Autodidacte, elle se fait connaître par son recueil Hanîn (Nostalgie), paru en 1968. Poésie d’amour affranchi, affirmation de la femme aimante, écriture entre métrique et vers libre, sensibilité et élégance dans les thèmes, font d’elle une voix dont on n’a pas mesuré alors l’importance dans la poésie tunisienne et arabe.
Cependant, elle quitte vite la scène littéraire et se fait oublier. Il faudra attendre 2002 ! pour voir paraître un second recueil Ala‘ (Grâces), publié par les soins du Credif. Aujourd’hui un Prix porte son nom.
Elle décède en 2011, date à laquelle paraît son recueil posthume, Tâir al-finiq (Le Phénix). Est-ce parce qu’elle renaissait tardivement de ses cendres ?
Œuvres complètes, Ed Med Ali El-Hammi, 2014.
Tahar Bekri
Si les calomnieux viennent te dire
C’est pour un autre qu’elle a chanté
Et avant toi elle en aima un autre
N’accorde pas d’oreille à ce qu’ils prétendent
Pouvais-je aimer ?
Pouvais-je aimer dans l’existence un autre que toi ?

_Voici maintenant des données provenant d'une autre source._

(* ===== verification/Alert.v ===== *)
(** * Alerts ([internal/alert])

    The [Notifier] interface and its implementations: [Discard], [Multi] (fan
    out, errors joined), [Throttled] (one alert per key and interval), and the
    webhook and Telegram transports. *)

From Stdlib Require Import ZArith Lia.
From S2P Require Import Prelude GoLib Json Eth Database World RefEnv.

Local Open Scope Z_scope.
Local Open Scope txmill_scope.

Inductive Level := LevelInfo | LevelWarn | LevelError.

Definition level_text (l : Level) : string :=
  match l with LevelInfo => "info" | LevelWarn => "warn" | LevelError => "error" end.

(** [Tags] is a Go map; it is carried in the order the program ranges over
    it. *)
Record Alert := MkAlert {
  al_Key : string;
  al_Level : Level;
  al_Title : string;
  al_Message : string;
  al_Tags : list (string * string);
}.

(** [alert.Notifier] *)
Definition Notifier := Alert -> prog (result unit).

Definition Discard : Notifier := fun _ => Ret (Ok tt).

(** [errors.Join(errs...)]: nil when there is none. *)
Fixpoint errors_Join (errs : list error) : option error :=
  match errs with
  | [] => None
  | [e] => Some e
  | e :: rest =>
      match errors_Join rest with
      | Some e' => Some (EJoin e e')
      | None => Some e
      end
  end.

Fixpoint notify_all (ns : list Notifier) (a : Alert) (errs : list error) : prog (list error) :=
  match ns with
  | [] => Ret errs
  | n :: rest =>
      let! r := n a in
      match r with
      | Ok _ => notify_all rest a errs
      | Err e => notify_all rest a (errs ++ [e])
      end
  end.

Definition Multi (ns : list Notifier) : Notifier := fun a =>
  let! errs := notify_all ns a [] in
  match errors_Join errs with
  | None => Ret (Ok tt)
  | Some e => Ret (Err e)
  end.

Section transports.
Context `{Env : Environment}.

(** The critical section of [Throttled.Notify]: whether the alert passes. *)
Definition throttle_pass (interval : Z) (key : string) : prog bool := action (fun w =>
  let now := env_now (w_hist w) in
  let w1 := log EvNow w in
  match w_throttle w !! key with
  | Some last =>
      if now - last <? interval then (false, w1)
      else (true, set_throttle (<[key := now]> (w_throttle w)) w1)
  | None => (true, set_throttle (<[key := now]> (w_throttle w)) w1)
  end).

Definition Throttled (inner : Notifier) (interval : Z) : Notifier := fun a =>
  let! pass := throttle_pass interval (al_Key a) in
  if pass then inner a else Ret (Ok tt).

(** A JSON object of strings; [encoding/json] writes map keys sorted. *)
Definition json_tags (tags : list (string * string)) : string :=
  json_object (List.map (fun kv => (kv.1, Some (json_string kv.2))) tags).

(** The body of the webhook transport: the keys of the map in sorted
    order. *)
Definition alert_body (a : Alert) (ts : Z) : string :=
  json_object
    [("key", Some (json_string (al_Key a)));
     ("level", Some (json_string (level_text (al_Level a))));
     ("message", Some (json_string (al_Message a)));
     ("tags", Some (json_tags (al_Tags a)));
     ("title", Some (json_string (al_Title a)));
     ("ts", Some (bigint_String ts))].

Definition WebhookNotify (url : string) : Notifier := fun a =>
  let! now := time_Now in
  match http_NewRequest "POST" url [("Content-Type", "application/json")]
          (alert_body a (now / 10 ^ 9)) with
  | Err e => Ret (Err e)
  | Ok req =>
      let? resp := http_Do req in
      if 400 <=? rs_status resp
      then Ret (Err (EText ("alert webhook: HTTP " +:+ bigint_String (rs_status resp))))
      else Ret (Ok tt)
  end.

(** The text of a Telegram message. *)
Definition telegram_text (a : Alert) : string :=
  "[" +:+ ToUpper (level_text (al_Level a)) +:+ "] " +:+ al_Title a +:+
  String "010"%char (al_Message a) +:+
  foldr (fun kv s => String "010"%char (kv.1 +:+ ": " +:+ kv.2) +:+ s) "" (al_Tags a).

Record Telegram := MkTelegram {
  tg_apiBase : string;
  tg_botToken : string;
  tg_chatID : string;
}.

Definition NewTelegram (botToken chatID : string) : Telegram :=
  MkTelegram "https://api.telegram.org" botToken chatID.
Definition SetAPIBase (base : string) (t : Telegram) : Telegram :=
  MkTelegram base (tg_botToken t) (tg_chatID t).

(** [url.Values.Encode]: the keys sorted, here [chat_id] before [text]. *)
Definition telegram_form (t : Telegram) (a : Alert) : string :=
  "chat_id=" +:+ QueryEscape (tg_chatID t) +:+ "&text=" +:+ QueryEscape (telegram_text a).

Definition TelegramNotify (t : Telegram) : Notifier := fun a =>
  let apiURL := tg_apiBase t +:+ "/bot" +:+ tg_botToken t +:+ "/sendMessage" in
  match http_NewRequest "POST" apiURL [("Content-Type", "application/x-www-form-urlencoded")]
          (telegram_form t a) with
  | Err e => Ret (Err e)
  | Ok req =>
      let? resp := http_Do req in
      if 400 <=? rs_status resp
      then Ret (Err (EText ("telegram: HTTP " +:+ bigint_String (rs_status resp) +:+ ": " +:+
             String.substring 0 512 (rs_body resp))))
      else Ret (Ok tt)
  end.
End transports.

(** ** Frames *)

Section frames.
Context `{Env : Environment}.

Lemma WebhookNotify_total url a : total (WebhookNotify url a).
Proof. unfold WebhookNotify. solve_total. Qed.
Lemma TelegramNotify_total t a : total (TelegramNotify t a).
Proof. unfold TelegramNotify. solve_total. Qed.

(** The notifiers touch only the history and the throttle's memory. *)
Definition alert_blind {B} (g : world -> B) : Prop :=
  (forall w, g (log EvNow w) = g w) /\ (forall r w, g (log (EvHttp r) w) = g w) /\
  forall t w, g (set_throttle t w) = g w.

Lemma WebhookNotify_keeps {B} (g : world -> B) url a : alert_blind g -> keeps g (WebhookNotify url a).
Proof.
  intros (Hn & Hl & _). apply keeps_bind; [by apply time_Now_keeps|]. intros now.
  destruct (http_NewRequest _ _ _ _); [|done].
  apply keeps_bind; [by apply http_Do_keeps|]. intros [resp|e]; [|done]. by destruct (_ <=? _).
Qed.
Lemma TelegramNotify_keeps {B} (g : world -> B) t a : alert_blind g -> keeps g (TelegramNotify t a).
Proof.
  intros (_ & Hl & _). unfold TelegramNotify. destruct (http_NewRequest _ _ _ _); [|done].
  apply keeps_bind; [by apply http_Do_keeps|]. intros [resp|e]; [|done]. by destruct (_ <=? _).
Qed.

(** What holds of every transport holds of the composed notifiers. *)
Lemma Multi_total ns a : Forall (fun n : Notifier => total (n a)) ns -> total (Multi ns a).
Proof.
  intros H. unfold Multi. apply total_bind; [|intros errs; by destruct (errors_Join errs)].
  generalize (@nil error). induction H as [|n ns Hn Hns IH]; intros errs; [done|]. cbn [notify_all].
  apply total_bind; [done|]. intros [?|?]; apply IH.
Qed.
Lemma Multi_keeps {B} (g : world -> B) ns a :
  Forall (fun n : Notifier => keeps g (n a)) ns -> keeps g (Multi ns a).
Proof.
  intros H. unfold Multi. apply keeps_bind; [|intros errs; by destruct (errors_Join errs)].
  generalize (@nil error). induction H as [|n ns Hn Hns IH]; intros errs; [done|]. cbn [notify_all].
  apply keeps_bind; [done|]. intros [?|?]; apply IH.
Qed.
Lemma Throttled_total inner i a : total (inner a) -> total (Throttled inner i a).
Proof. intros H. apply total_bind; [apply total_action|]. by intros []. Qed.
Lemma Throttled_keeps {B} (g : world -> B) inner i a :
  alert_blind g -> keeps g (inner a) -> keeps g (Throttled inner i a).
Proof.
  intros (Hl & _ & Ht) H. apply keeps_bind; [|by intros []]. apply keeps_action. intros w. cbv zeta.
  destruct (w_throttle w !! al_Key a) as [last|]; [destruct (_ <? _)|]; cbn [fst snd]; by rewrite ?Ht.
Qed.
End frames.

(** ** Properties *)

(** Every transport run in turn, whatever the others answer: the answers and the
    final world. *)
Fixpoint ask_each (ns : list Notifier) (a : Alert) (w : world) : option (list (result unit) * world) :=
  match ns with
  | [] => Some ([], w)
  | n :: rest =>
      match run (n a) w with
      | Done r w1 =>
          match ask_each rest a w1 with
          | Some (rs, w2) => Some (r :: rs, w2)
          | None => None
          end
      | _ => None
      end
  end.

Definition errors_of (rs : list (result unit)) : list error :=
  omap (fun r => match r with Ok _ => None | Err e => Some e end) rs.

Lemma notify_all_asks ns a errs w rs w' :
  ask_each ns a w = Some (rs, w') ->
  run (notify_all ns a errs) w = Done (errs ++ errors_of rs) w'.
Proof.
  revert errs w rs. induction ns as [|n ns IH]; intros errs w rs; cbn [ask_each notify_all].
  { intros [= <- <-]. simpl. by rewrite app_nil_r. }
  rewrite run_bind. destruct (run (n a) w) as [r w1| |]; [|done..].
  destruct (ask_each ns a w1) as [[rs' w2]|] eqn:E; [|done]. intros [= <- <-].
  destruct r as [[]|e].
  - by rewrite (IH errs w1 rs').
  - rewrite (IH (errs ++ [e]) w1 rs') by done. by rewrite <- app_assoc.
Qed.

Lemma errors_Join_None errs : errors_Join errs = None <-> errs = [].
Proof. destruct errs as [|e [|e' l]]; [done..|]. split; [|done]. simpl. intros H. by repeat case_match. Qed.

Lemma errors_of_nil rs : errors_of rs = [] <-> Forall (fun r => r = Ok tt) rs.
Proof.
  induction rs as [|[[]|e] rs IH]; unfold errors_of in *; csimpl.
  - split; [constructor|done].
  - rewrite IH. split; [by constructor|]. by intros [_ H]%Forall_cons.
  - split; [done|]. by intros [? _]%Forall_cons.
Qed.

(** [Multi] asks every transport in turn, also after one failed, and reports
    success exactly when all of them succeeded. *)
Theorem Multi_fans_out ns a w rs w' :
  ask_each ns a w = Some (rs, w') ->
  exists r, run (Multi ns a) w = Done r w' /\ length rs = length ns /\
    (r = Ok tt <-> Forall (fun x => x = Ok tt) rs).
Proof.
  intros H. unfold Multi. rewrite run_bind, (notify_all_asks _ _ _ _ _ _ H). simpl.
  assert (length rs = length ns) as Hl.
  { revert w rs H. induction ns as [|n ns IH]; intros w rs; simpl; [by intros [= <- _]|].
    destruct (run (n a) w); [|done..]. destruct (ask_each ns a w0) as [[rs' w2]|] eqn:E; [|done].
    intros [= <- ->]. simpl. f_equal. by eapply IH. }
  pose proof (errors_Join_None (errors_of rs)) as Hj. rewrite errors_of_nil in Hj.
  destruct (errors_Join (errors_of rs)); eexists; do 2 (split; [done|]); rewrite <- Hj; by split.
Qed.

Section throttle.
Context `{Env : Environment}.

(** The throttle's record of a key is at least [t], and so is the clock. *)
Definition sent_since (key : string) (t : Z) (w : world) : Prop :=
  t <= env_now (w_hist w) /\ exists last, w_throttle w !! key = Some last /\ t <= last.

(** What the transports behind a throttle do: leave its record alone, and time
    does not go back. *)
Definition transport_frame (inner : Notifier) : Prop :=
  forall a w r w', run (inner a) w = Done r w' ->
    w_throttle w' = w_throttle w /\ env_now (w_hist w) <= env_now (w_hist w').

Lemma throttle_pass_since interval k key t w b w' :
  (forall h e, env_now h <= env_now (e :: h)) ->
  run (throttle_pass interval k) w = Done b w' -> sent_since key t w -> sent_since key t w'.
Proof.
  intros Hmono H [Ht (last & Hl & Hlt)]. unfold throttle_pass in H. rewrite run_action in H.
  pose proof (Hmono (w_hist w) EvNow) as Hm.
  assert (forall th, (exists last, th !! key = Some last /\ t <= last) ->
    sent_since key t (set_throttle th (log EvNow w))) as Hth.
  { intros th Hth. split; [simpl; lia|]. done. }
  assert (exists last, <[k := env_now (w_hist w)]> (w_throttle w) !! key = Some last /\ t <= last) as Hnew.
  { destruct (decide (k = key)) as [->|Hne].
    - rewrite lookup_insert_eq. eauto.
    - rewrite lookup_insert_ne by done. eauto. }
  destruct (w_throttle w !! k) as [lk|]; [destruct (_ <? interval)|]; simpl in H;
    injection H as _ <-; [|by apply Hth..].
  split; [simpl; lia|]. exists last. done.
Qed.

End throttle.

(** ** Witnesses *)

Module AlertDemo.
Import RefEnv.

Definition demo_alert : Alert := MkAlert "treasury_low:1" LevelWarn "low" "balance 1" [].
Definition failing : Notifier := fun _ => Ret (Err (EText "HTTP 500")).

Lemma Multi_fans_out_witness :
  exists r, run (Multi [failing; Discard] demo_alert) demo_world = Done r demo_world /\ r <> Ok tt.
Proof.
  destruct (Multi_fans_out [failing; Discard] demo_alert demo_world
    [Err (EText "HTTP 500"); Ok tt] demo_world eq_refl) as (r & Hr & _ & Hiff).
  exists r. split; [exact Hr|]. intros E. apply Hiff in E. inversion E. discriminate.
Defined.

Lemma clock_mono h e : env_now h <= env_now (e :: h).
Proof. cbn [env_now refEnv honest]. unfold clock. simpl length. lia. Qed.

Lemma discard_frame : transport_frame Discard.
Proof. intros a w r w' [= _ <-]. split; [done|lia]. Qed.

End AlertDemo.
(* ===== verification/Gas.v ===== *)
(** * The gas worker ([internal/gas])

    One tick visits every app with a top-up policy; for each it warns when the
    treasury is low and refills, from the treasury, every signer whose balance
    is below the threshold and that was not topped up within the window. *)

From Stdlib Require Import ZArith Lia.
From S2P Require Import Prelude GoLib Eth Database World Chain SignerPool RefEnv.
From S2P Require Import AppService RelayService RelayStatus Alert.

Local Open Scope Z_scope.
Local Open Scope txmill_scope.

(** [60 * time.Second], in the microseconds of the database. *)
Definition recentTopupWindow : Z := 60 * 10 ^ 6.
Definition topupGasLimit : Z := 21000.

Record Worker := MkWorker {
  gw_chain : Client;
  gw_keystore : KeystoreLoader;
  gw_notifier : Notifier;
  gw_interval : Z;
}.

(** A nil notifier is replaced by [Discard]. *)
Definition NewWorker (ch : Client) (ks : KeystoreLoader) (n : option Notifier) (interval : Z) : Worker :=
  MkWorker ch ks (default Discard n) interval.

(** The amounts are [*big.Int] parsed from the columns' text; one that does not
    parse is nil. *)
Record appPolicy := MkAppPolicy {
  po_id : string;
  po_treasuryAddress : address;
  po_signerMinBalance : option Z;
  po_signerRefillAmount : option Z;
  po_treasuryMinBalance : option Z;
}.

Mon sauveur de ma terrible perte
Ma vie exale ses plus chères fragrances
Ses parfums se répandent
Pour bénir mon grand amour… Le grand
Pour tes yeux mon cœur languit et bat
Sur tes souvenirs je me réveille et sommeille
J’oublie la souffrance… J’oublie la peine
Je rêve extasiée du jour de la rencontre
Dans ton monde je suis sereine mon âme soeur
J’ai réalisé les rêves de ma vie
Dis à celui qui prétend autre que cela :
Je suis né le jour où je l’ai aimée
Tu brillas ô sourire vigoureux
Pour inonder mon âme de tendresse
Et le printemps de prodiguer ses meilleurs vœux
Je t’aime jusqu’à ce que l’amour en devienne jaloux
Celui qui se désaltère à l’amour peut-il avoir soif ?
J’embrasse ton image dans ma solitude
Et dans mon cœur grandit une blessure…
Mon cœur meurtri
Un nuage m’arrose d’espoir
Je me moque des conseils et de ceux qui les donnent
Je me laisse dépouiller par la nostalgie
Si je combats la patience des années
Le silence des nuits Tout l’ennui et sa durée
Comment fuirai-je mon désir ?
Ne me jette pas dans les gouffres de la perte
Le cœur est épuisé par le long combat
Laisse-moi à mon illusion nourrir mon imagination
O sourire d’un don impossible !
(Traduit de l’arabe par Tahar Bekri)
Revue Al-Fikr, n°3, année 11, décembre 1967.